Unos morían. Otros se volvían locos y no quedaba más remedio que matarlos, ya que existían órdenes estrictas para que nadie violara el secreto. Nadie sabía, nadie sospechaba, ni siquiera los que ejecutaban las órdenes y remataban a los alienados, que en definitiva estaban muertos en vida, desde el momento en que empezaban con sus gritos y loas, cual si hubieran vislumbrado por un instante el paraíso, y entonces hubiesen caído en la cuenta de que no volverían a entender las nimiedades de la existencia, ni mucho menos apreciarlas, y eso conducía al vacío… Solo en eso se podía estar de acuerdo con mi padre: había que matarlos. Matarlos resultaba un acto de compasión. Después de permitirles la contemplación de la gloria, se hallaban perdidos para el mundo. Porque siempre la locura ha sido una forma de muerte, incluso peor que la muerte, un sitio donde se está y no se está; sin retorno, peor que cualquier laberinto…
A quienes se volvían locos, yo podía entenderlos, comprender la locura… Quizá era la única que podía entender, porque también había visto. A veces se precisa ver para creer.

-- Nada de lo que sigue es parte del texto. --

(** ** Calls that hand the answer on *)
Definition munmap (start length : Z) : ST (world H) Z := int_call (U_munmap start length).
Definition msync (addr length flags : Z) : ST (world H) Z :=
  int_call (U_msync addr length flags).
Definition mprotect (addr length prot : Z) : ST (world H) Z :=
  int_call (U_mprotect addr length prot).
Definition setenv (name value overwrite : Z) : ST (world H) Z :=
  int_call (U_setenv name value overwrite).
Definition unsetenv (name : Z) : ST (world H) Z := int_call (U_unsetenv name).
Definition chdir (dir : Z) : ST (world H) Z := int_call (U_chdir dir).
Definition open (path flags : Z) : ST (world H) Z := int_call (U_open path flags).
Definition open64 (path oflag mode : Z) : ST (world H) Z :=
  int_call (U_open64 path oflag mode).
Definition openat (dirfd pathname flags : Z) : ST (world H) Z :=
  int_call (U_openat dirfd pathname flags).
Definition fstat (fd buf : Z) : ST (world H) Z := int_call (U_fstat fd buf).
Definition fstat64 (fd buf : Z) : ST (world H) Z := int_call (U_fstat64 fd buf).
Definition stat (path buf : Z) : ST (world H) Z := int_call (U_stat path buf).
Definition stat64 (path buf : Z) : ST (world H) Z := int_call (U_stat64 path buf).
Definition lstat (path buf : Z) : ST (world H) Z := int_call (U_lstat path buf).
Definition lstat64 (path buf : Z) : ST (world H) Z := int_call (U_lstat64 path buf).
Definition lseek (fd offset whence : Z) : ST (world H) Z :=
  int_call (U_lseek fd offset whence).
Definition lseek64 (fd offset whence : Z) : ST (world H) Z :=
  int_call (U_lseek64 fd offset whence).
Definition ftruncate (fd length : Z) : ST (world H) Z := int_call (U_ftruncate fd length).
Definition ftruncate64 (fd length : Z) : ST (world H) Z :=
  int_call (U_ftruncate64 fd length).
Definition truncate (path length : Z) : ST (world H) Z := int_call (U_truncate path length).
Definition truncate64 (path length : Z) : ST (world H) Z :=
  int_call (U_truncate64 path length).
Definition fsync (fd : Z) : ST (world H) Z := int_call (U_fsync fd).
Definition fdatasync (fd : Z) : ST (world H) Z := int_call (U_fdatasync fd).
Definition fchmod (fd mode : Z) : ST (world H) Z := int_call (U_fchmod fd mode).
Definition unlink (pathname : Z) : ST (world H) Z := int_call (U_unlink pathname).
Definition link (oldpath newpath : Z) : ST (world H) Z := int_call (U_link oldpath newpath).
Definition unlinkat (dirfd pathname flags : Z) : ST (world H) Z :=
  int_call (U_unlinkat dirfd pathname flags).
Definition linkat (olddirfd oldpath newdirfd newpath flags : Z) : ST (world H) Z :=
  int_call (U_linkat olddirfd oldpath newdirfd newpath flags).
Definition rename (oldpath newpath : Z) : ST (world H) Z :=
  int_call (U_rename oldpath newpath).
Definition chmod (path mode : Z) : ST (world H) Z := int_call (U_chmod path mode).
Definition readlink (path buf bufsz : Z) : ST (world H) Z :=
  int_call (U_readlink path buf bufsz).
Definition symlink (path1 path2 : Z) : ST (world H) Z := int_call (U_symlink path1 path2).
Definition mkdir (pathname mode : Z) : ST (world H) Z := int_call (U_mkdir pathname mode).
Definition rmdir (pathname : Z) : ST (world H) Z := int_call (U_rmdir pathname).
Definition closedir (dirp : Z) : ST (world H) Z := int_call (U_closedir dirp).
Definition dirfd (dirp : Z) : ST (world H) Z := int_call (U_dirfd dirp).
Definition fstatat64 (dirfd pathname buf flags : Z) : ST (world H) Z :=
  int_call (U_fstatat64 dirfd pathname buf flags).
Definition fcntl_arg0 (fd cmd : Z) : ST (world H) Z := int_call (U_fcntl_arg0 fd cmd).
Definition fcntl_arg1 (fd cmd arg : Z) : ST (world H) Z :=
  int_call (U_fcntl_arg1 fd cmd arg).
Definition ioctl_arg0 (fd request : Z) : ST (world H) Z :=
  int_call (U_ioctl_arg0 fd request).
Definition ioctl_arg1 (fd request arg : Z) : ST (world H) Z :=
  int_call (U_ioctl_arg1 fd request arg).
Definition close (fd : Z) : ST (world H) Z := int_call (U_close fd).
Definition clock_gettime (clk_id tp : Z) : ST (world H) Z :=
  int_call (U_clock_gettime clk_id tp).
Definition socket (domain ty protocol : Z) : ST (world H) Z :=
  int_call (U_socket domain ty protocol).
Definition socketpair (domain ty protocol sv : Z) : ST (world H) Z :=
  int_call (U_socketpair domain ty protocol sv).
Definition bind (sockfd address addrlen : Z) : ST (world H) Z :=
  int_call (U_bind sockfd address addrlen).
Definition listen (sockfd backlog : Z) : ST (world H) Z :=
  int_call (U_listen sockfd backlog).
Definition connect (sockfd address addrlen : Z) : ST (world H) Z :=
  int_call (U_connect sockfd address addrlen).
Definition setsockopt (sockfd level optname optval optlen : Z) : ST (world H) Z :=
  int_call (U_setsockopt sockfd level optname optval optlen).
Definition shutdown (sockfd how : Z) : ST (world H) Z := int_call (U_shutdown sockfd how).
Definition poll (fds nfds timeout : Z) : ST (world H) Z :=
  int_call (U_poll fds nfds timeout).
Definition epoll_create1 (flags : Z) : ST (world H) Z := int_call (U_epoll_create1 flags).
Definition epoll_ctl (epfd op fd event : Z) : ST (world H) Z :=
  int_call (U_epoll_ctl epfd op fd event).
Definition epoll_wait (epfd events maxevents timeout : Z) : ST (world H) Z :=
  int_call (U_epoll_wait epfd events maxevents timeout).
Definition sysconf (name : Z) : ST (world H) Z := int_call (U_sysconf name).
Definition prctl (option arg2 arg3 arg4 arg5 : Z) : ST (world H) Z :=
  int_call (U_prctl option arg2 arg3 arg4 arg5).
Definition sched_setaffinity (pid cpusetsize mask : Z) : ST (world H) Z :=
  int_call (U_sched_setaffinity pid cpusetsize mask).
Definition sched_getaffinity (pid cpusetsize mask : Z) : ST (world H) Z :=
  int_call (U_sched_getaffinity pid cpusetsize mask).
Definition pipe (fds : Z) : ST (world H) Z := int_call (U_pipe fds).
Definition pipe2 (fds flags : Z) : ST (world H) Z := int_call (U_pipe2 fds flags).
Definition sched_yield : ST (world H) Z := int_call (U_sched_yield).
Definition nanosleep (rqtp rmtp : Z) : ST (world H) Z := int_call (U_nanosleep rqtp rmtp).
Definition sigaction (signum act oldact enclave_id : Z) : ST (world H) Z :=
  int_call (U_sigaction signum act oldact enclave_id).
Definition sigprocmask (signum set oldset : Z) : ST (world H) Z :=
  int_call (U_sigprocmask signum set oldset).
Definition pthread_sigmask (signum set oldset : Z) : ST (world H) Z :=
  sigprocmask signum set oldset.

(** ** Calls that return something else than a result or -1 *)
Definition getuid : ST (world H) Z :=
  let* r := perform U_getuid in
  if decide (r_status r = SGX_SUCCESS) then st_ret (r_result r)
  else let* _ := set_errno ESGX in st_ret 0.

Definition raise (signum : Z) : ST (world H) Z :=
  let* r := perform (U_raise signum) in
  st_ret (if decide (r_status r = SGX_SUCCESS) then r_result r else -1).

Definition getpid : ST (world H) Z :=
  let* r := perform U_getpid in
  st_ret (if decide (r_status r = SGX_SUCCESS) then r_result r else -1).

Definition free (p : Z) : ST (world H) unit :=
  let* _ := perform (U_free p) in st_ret tt.

(** ** Calls that return a pointer into the host's memory *)
Definition malloc (size : Z) : ST (world H) Z :=
  let* r := perform (U_malloc size) in
  if decide (r_status r = SGX_SUCCESS) then
    if negb (r_result r =? 0) then
      if negb (outside_ok (r_result r) size)
      then let* _ := set_errno ESGX in st_ret 0 else st_ret (r_result r)
    else let* _ := set_errno (r_error r) in st_ret 0
  else let* _ := set_errno ESGX in st_ret 0.

(** A pointer result is a [u64]; [-1_isize] as a pointer is [usize::MAX]. *)
Definition mmap (start length prot flags fd offset : Z) : ST (world H) Z :=
  let* r := perform (U_mmap start length prot flags fd offset) in
  if decide (r_status r = SGX_SUCCESS) then
    if negb (r_result r =? usize_max) then
      if negb (outside_ok (r_result r) length)
      then let* _ := set_errno ESGX in st_ret usize_max else st_ret (r_result r)
    else let* _ := set_errno (r_error r) in st_ret (r_result r)
  else let* _ := set_errno ESGX in st_ret usize_max.

Definition getenv (name : Z) : ST (world H) Z :=
  let* r := perform (U_getenv name) in
  if decide (r_status r = SGX_SUCCESS) then
    if negb (r_result r =? 0) then
      let* n := strlen (r_result r) in
      st_ret (if negb (outside_ok (r_result r) (wrap 64 (n + 1))) then 0 else r_result r)
    else st_ret (r_result r)
  else st_ret 0.

Definition realpath (pathname : Z) : ST (world H) Z :=
  let* r := perform (U_realpath pathname) in
  if decide (r_status r = SGX_SUCCESS) then
    if negb (r_result r =? 0) then
      let* n := strlen (r_result r) in
      if negb (outside_ok (r_result r) (wrap 64 (n + 1)))
      then let* _ := set_errno ESGX in st_ret 0 else st_ret (r_result r)
    else let* _ := set_errno (r_error r) in st_ret (r_result r)
  else let* _ := set_errno ESGX in st_ret 0.

Definition getcwd (buf size : Z) : ST (world H) Z :=
  let* r := perform (U_getcwd buf size) in
  if decide (r_status r = SGX_SUCCESS) then
    if negb (r_result r =? 0) then
      if buf =? 0 then
        let* len := (if size >? 0 then st_ret size
                     else let* n := strlen (r_result r) in st_ret (wrap 64 (n + 1))) in
        if negb (outside_ok (r_result r) len)
        then let* _ := set_errno ESGX in st_ret 0 else st_ret (r_result r)
      else st_ret buf
    else let* _ := set_errno (r_error r) in st_ret (r_result r)
  else let* _ := set_errno ESGX in st_ret 0.

(** A directory stream stays an opaque pointer. *)
Definition dir_call (c : ocall) : ST (world H) Z :=
  let* r := perform c in
  if decide (r_status r = SGX_SUCCESS) then
    let* _ := (if r_result r =? 0 then set_errno (r_error r) else st_ret tt) in
    st_ret (r_result r)
  else let* _ := set_errno ESGX in st_ret 0.

Definition fdopendir (fd : Z) : ST (world H) Z := dir_call (U_fdopendir fd).
Definition opendir (pathname : Z) : ST (world H) Z := dir_call (U_opendir pathname).

Definition gai_strerror (errcode : Z) : ST (world H) Z :=
  let* r := perform (U_gai_strerror errcode) in
  if decide (r_status r = SGX_SUCCESS) then st_ret (r_result r)
  else let* _ := set_errno ESGX in st_ret 0.

(** [environ]: the entries are read one by one from the host's memory, which
    may change between two reads.  [None]: more than [fuel] entries. *)
Definition peek64 (a : Z) : ST (world H) Z := let* _ := interfere in read64 a.

Fixpoint environ_loop (fuel : nat) (p count : Z) : ST (world H) (option (option Z)) :=
  match fuel with
  | O => st_ret None
  | S fuel =>
      let* e := peek64 p in
      if e =? 0 then st_ret (Some (Some count))
      else
        let* e := peek64 p in
        let* n := strlen e in
        let* e := peek64 p in
        if negb (outside_ok e (wrap 64 (n + 1))) then st_ret (Some None)
        else environ_loop fuel (wrap 64 (p + 8)) (count + 1)
  end.

Definition environ (fuel : nat) : ST (world H) (option Z) :=
  let* r := perform U_environ in
  if decide (r_status r = SGX_SUCCESS) then
    if negb (r_result r =? 0) then
      let* c := environ_loop fuel (r_result r) 0 in
      match c with
      | None => st_ret None
      | Some None => st_ret (Some 0)
      | Some (Some count) =>
          st_ret (Some (if negb (outside_ok (r_result r) (wrap 64 (8 * count)))
                        then 0 else r_result r))
      end
    else st_ret (Some (r_result r))
  else st_ret (Some 0).

(** ** Calls that fill a structure of the caller *)

(** An offset into the buffer becomes a pointer; -1 becomes null. *)
Definition fix_field (pwd buf off : Z) : ST (world H) unit :=
  let* p := read64 (pwd + off) in
  write64 (pwd + off) (if negb (p =? usize_max) then wrap 64 (buf + p) else 0).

Y he llegado a anhelar que la compasión me hubiese acogido entre sus brazos así, a mí también, para no tener que vagar sola, al borde del mito. Porque, ¿qué queda de cada uno cuando otros le manosean la vida y la cuentan sin honrar la verdad? Yo podía entenderlos. A mi padre el asunto le resultaba indiferente, aunque también había visto o comprendía. Los reyes construyen su historia, la historia de un país, a base de héroes y delirios de grandeza, una fórmula peor que la de la locura. La locura puede dañar o no, pero el delirio de los gobernantes destruye todo lo que toca, incluso a su propia familia. Aunque él declarase que se empeñaba en salvarnos. Yo sé. Yo supe. No se trató de afecto hacia nosotros, sino de una escueta cuestión de honor: nada más ridículo que un líder que no consigue controlar el caos en su hogar.
Mi padre nunca se sobrepuso a la infidelidad de mi madre, por eso urdió la fantasía del monstruo a la sombra de su casa. Iba a resultarle conveniente tener al enemigo bajo el propio techo, y podría hasta usarlo para aterrar a otros. Para mi madre, la mejor opción fue el silencio. No le importó que aquel chisme la pusiera en ridículo, a cuatro patas y bajo una bestia. No le importó que le arrebataran el hijo. Y si le importó, no pudo decir nada. Pagó el más alto precio. ¿Qué quedó de mi madre después de que mi padre estrujó su biografía? Nada, solo polvo, igual al que ahora pisotean mis pies, ya lejos de mi tierra… Pero mi padre había sido piadoso desde siempre, también cuando volvía al hogar luego de revolcarse con sus putas y se jactaba del hecho. Mi padre tan civilizado, como para convivir con la vergüenza…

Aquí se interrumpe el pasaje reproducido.